### GOAL OF THE EXERCISE
In the records below, find the line with "None => None" and the line with "(** A handler"; return exactly those lines and every line between them.
[Opening DATA SHOWN section]
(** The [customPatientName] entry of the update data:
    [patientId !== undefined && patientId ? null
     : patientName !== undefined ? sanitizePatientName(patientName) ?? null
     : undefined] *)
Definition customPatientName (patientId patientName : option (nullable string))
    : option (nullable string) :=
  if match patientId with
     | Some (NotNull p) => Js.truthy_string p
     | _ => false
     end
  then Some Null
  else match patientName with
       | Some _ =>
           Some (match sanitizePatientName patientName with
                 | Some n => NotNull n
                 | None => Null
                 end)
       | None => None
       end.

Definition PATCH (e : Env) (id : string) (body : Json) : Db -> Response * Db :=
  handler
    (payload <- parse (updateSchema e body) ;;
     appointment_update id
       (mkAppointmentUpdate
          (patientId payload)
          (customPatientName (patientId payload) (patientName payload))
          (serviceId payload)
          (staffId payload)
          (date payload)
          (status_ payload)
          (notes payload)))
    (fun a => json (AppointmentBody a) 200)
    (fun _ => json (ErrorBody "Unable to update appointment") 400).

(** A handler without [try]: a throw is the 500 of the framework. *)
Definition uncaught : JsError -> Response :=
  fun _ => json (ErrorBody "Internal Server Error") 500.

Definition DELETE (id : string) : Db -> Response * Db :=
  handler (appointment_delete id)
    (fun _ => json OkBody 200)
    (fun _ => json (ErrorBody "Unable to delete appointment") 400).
[Closing DATA SHOWN section]
### EXPECTED OUTPUT
       | None => None
       end.

Definition PATCH (e : Env) (id : string) (body : Json) : Db -> Response * Db :=
  handler
    (payload <- parse (updateSchema e body) ;;
     appointment_update id
       (mkAppointmentUpdate
          (patientId payload)
          (customPatientName (patientId payload) (patientName payload))
          (serviceId payload)
          (staffId payload)
          (date payload)
          (status_ payload)
          (notes payload)))
    (fun a => json (AppointmentBody a) 200)
    (fun _ => json (ErrorBody "Unable to update appointment") 400).

(** A handler without [try]: a throw is the 500 of the framework. *)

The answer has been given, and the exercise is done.